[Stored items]
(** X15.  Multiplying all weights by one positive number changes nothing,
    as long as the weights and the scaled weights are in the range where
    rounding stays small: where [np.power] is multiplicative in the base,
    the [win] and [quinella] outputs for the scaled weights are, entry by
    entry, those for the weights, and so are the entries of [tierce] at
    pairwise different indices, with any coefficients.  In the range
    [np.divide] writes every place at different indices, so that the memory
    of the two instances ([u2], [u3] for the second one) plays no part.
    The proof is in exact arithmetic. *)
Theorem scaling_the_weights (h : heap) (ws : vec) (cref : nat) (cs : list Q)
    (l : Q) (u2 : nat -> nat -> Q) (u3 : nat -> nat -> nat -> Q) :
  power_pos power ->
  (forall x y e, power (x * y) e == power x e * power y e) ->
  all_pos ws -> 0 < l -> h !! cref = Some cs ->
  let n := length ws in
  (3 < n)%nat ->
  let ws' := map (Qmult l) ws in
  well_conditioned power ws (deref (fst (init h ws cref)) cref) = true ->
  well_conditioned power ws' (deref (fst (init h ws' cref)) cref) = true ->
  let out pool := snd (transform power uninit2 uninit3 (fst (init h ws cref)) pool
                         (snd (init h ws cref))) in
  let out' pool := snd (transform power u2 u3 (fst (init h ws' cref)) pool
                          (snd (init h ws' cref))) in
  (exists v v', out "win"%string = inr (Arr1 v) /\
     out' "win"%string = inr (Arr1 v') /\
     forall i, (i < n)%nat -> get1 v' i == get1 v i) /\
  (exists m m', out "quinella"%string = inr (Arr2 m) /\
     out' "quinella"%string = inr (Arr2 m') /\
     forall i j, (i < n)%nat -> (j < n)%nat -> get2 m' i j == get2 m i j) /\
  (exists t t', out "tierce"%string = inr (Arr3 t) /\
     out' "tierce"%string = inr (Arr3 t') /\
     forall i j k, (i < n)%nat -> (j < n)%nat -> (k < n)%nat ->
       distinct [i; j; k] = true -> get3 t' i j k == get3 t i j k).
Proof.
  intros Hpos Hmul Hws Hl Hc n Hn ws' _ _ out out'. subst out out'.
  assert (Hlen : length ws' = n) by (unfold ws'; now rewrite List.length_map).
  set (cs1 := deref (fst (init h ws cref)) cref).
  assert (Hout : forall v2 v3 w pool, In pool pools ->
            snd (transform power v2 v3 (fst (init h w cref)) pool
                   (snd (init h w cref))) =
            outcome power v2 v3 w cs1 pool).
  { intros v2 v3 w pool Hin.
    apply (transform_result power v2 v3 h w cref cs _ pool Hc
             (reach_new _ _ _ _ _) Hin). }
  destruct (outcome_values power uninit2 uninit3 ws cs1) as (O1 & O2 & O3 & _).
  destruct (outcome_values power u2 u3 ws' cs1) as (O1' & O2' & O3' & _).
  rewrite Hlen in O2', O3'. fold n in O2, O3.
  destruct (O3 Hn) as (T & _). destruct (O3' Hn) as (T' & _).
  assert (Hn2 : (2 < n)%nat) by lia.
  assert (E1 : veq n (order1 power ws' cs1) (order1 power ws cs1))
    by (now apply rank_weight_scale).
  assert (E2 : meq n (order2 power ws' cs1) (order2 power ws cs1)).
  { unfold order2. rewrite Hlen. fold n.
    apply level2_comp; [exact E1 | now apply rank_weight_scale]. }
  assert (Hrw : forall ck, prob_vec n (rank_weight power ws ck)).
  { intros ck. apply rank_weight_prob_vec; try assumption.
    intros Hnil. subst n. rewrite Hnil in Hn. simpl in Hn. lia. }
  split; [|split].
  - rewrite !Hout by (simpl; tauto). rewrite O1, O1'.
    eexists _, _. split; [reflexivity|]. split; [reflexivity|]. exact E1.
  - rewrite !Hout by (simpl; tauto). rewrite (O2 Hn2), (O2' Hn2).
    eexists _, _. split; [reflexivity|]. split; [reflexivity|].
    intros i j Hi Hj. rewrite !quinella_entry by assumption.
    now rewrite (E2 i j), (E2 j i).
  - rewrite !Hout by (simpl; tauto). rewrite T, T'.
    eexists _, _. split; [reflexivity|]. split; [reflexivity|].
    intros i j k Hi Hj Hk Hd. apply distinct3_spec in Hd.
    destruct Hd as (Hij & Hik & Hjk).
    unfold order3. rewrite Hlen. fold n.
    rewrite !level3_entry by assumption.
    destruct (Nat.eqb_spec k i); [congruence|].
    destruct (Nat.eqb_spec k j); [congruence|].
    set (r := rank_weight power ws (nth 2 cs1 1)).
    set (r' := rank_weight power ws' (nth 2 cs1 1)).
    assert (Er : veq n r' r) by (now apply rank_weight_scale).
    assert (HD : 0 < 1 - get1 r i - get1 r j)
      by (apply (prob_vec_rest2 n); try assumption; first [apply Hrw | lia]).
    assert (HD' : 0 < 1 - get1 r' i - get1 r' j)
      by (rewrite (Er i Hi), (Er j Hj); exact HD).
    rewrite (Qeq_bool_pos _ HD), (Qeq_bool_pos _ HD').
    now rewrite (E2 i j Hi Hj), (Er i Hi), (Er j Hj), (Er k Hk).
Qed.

...

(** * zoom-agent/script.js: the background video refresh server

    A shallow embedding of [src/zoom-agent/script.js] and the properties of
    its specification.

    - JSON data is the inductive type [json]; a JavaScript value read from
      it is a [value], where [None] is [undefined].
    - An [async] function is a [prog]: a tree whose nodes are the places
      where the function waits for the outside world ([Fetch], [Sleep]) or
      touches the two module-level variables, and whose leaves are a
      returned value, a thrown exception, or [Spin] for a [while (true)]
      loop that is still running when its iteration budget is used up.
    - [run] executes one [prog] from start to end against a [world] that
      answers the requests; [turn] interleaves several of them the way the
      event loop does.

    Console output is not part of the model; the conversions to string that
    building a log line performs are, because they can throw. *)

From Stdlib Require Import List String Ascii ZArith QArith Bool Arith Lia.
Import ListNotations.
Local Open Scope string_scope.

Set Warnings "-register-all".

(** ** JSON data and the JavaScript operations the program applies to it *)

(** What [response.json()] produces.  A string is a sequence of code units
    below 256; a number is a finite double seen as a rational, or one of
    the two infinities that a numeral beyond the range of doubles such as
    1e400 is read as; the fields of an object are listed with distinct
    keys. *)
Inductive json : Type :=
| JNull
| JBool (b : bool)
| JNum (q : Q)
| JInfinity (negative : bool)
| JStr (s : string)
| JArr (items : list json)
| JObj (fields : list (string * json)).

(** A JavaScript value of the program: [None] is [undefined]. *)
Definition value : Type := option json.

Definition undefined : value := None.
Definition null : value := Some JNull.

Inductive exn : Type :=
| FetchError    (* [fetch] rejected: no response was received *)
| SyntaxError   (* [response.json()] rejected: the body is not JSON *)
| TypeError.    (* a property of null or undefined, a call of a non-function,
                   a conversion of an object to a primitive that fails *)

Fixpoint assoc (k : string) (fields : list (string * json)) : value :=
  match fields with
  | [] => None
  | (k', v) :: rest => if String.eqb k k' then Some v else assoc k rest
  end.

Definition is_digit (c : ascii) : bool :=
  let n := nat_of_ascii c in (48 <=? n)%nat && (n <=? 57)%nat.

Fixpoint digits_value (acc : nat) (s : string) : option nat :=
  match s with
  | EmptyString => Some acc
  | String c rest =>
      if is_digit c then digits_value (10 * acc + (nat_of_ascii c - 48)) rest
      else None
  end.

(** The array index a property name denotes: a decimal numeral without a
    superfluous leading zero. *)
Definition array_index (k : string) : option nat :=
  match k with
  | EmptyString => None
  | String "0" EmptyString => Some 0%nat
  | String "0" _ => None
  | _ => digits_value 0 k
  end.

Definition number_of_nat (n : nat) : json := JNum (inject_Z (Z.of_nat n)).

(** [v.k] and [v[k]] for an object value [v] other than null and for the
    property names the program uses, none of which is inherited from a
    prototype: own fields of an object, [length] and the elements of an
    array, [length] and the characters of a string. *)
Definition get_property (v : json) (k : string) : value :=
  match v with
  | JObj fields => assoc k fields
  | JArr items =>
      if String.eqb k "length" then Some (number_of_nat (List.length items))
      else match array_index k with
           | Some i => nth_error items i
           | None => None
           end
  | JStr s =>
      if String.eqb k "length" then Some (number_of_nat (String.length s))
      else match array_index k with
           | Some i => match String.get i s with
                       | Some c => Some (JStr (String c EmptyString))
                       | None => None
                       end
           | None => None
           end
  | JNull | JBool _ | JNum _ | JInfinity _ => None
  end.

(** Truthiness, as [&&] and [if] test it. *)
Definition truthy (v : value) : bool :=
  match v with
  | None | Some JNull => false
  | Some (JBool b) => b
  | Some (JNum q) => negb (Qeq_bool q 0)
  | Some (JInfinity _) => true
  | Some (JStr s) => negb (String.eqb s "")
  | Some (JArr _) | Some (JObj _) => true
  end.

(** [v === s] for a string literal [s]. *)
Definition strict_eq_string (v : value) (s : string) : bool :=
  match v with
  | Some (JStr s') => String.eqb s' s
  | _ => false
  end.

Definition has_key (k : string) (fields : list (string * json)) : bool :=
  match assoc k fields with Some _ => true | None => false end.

# [Work order]
Search the entries for the string "Fixpoint" and collect each line that has it.

# [Answer to the problem]
Fixpoint assoc (k : string) (fields : list (string * json)) : value :=
Fixpoint digits_value (acc : nat) (s : string) : option nat :=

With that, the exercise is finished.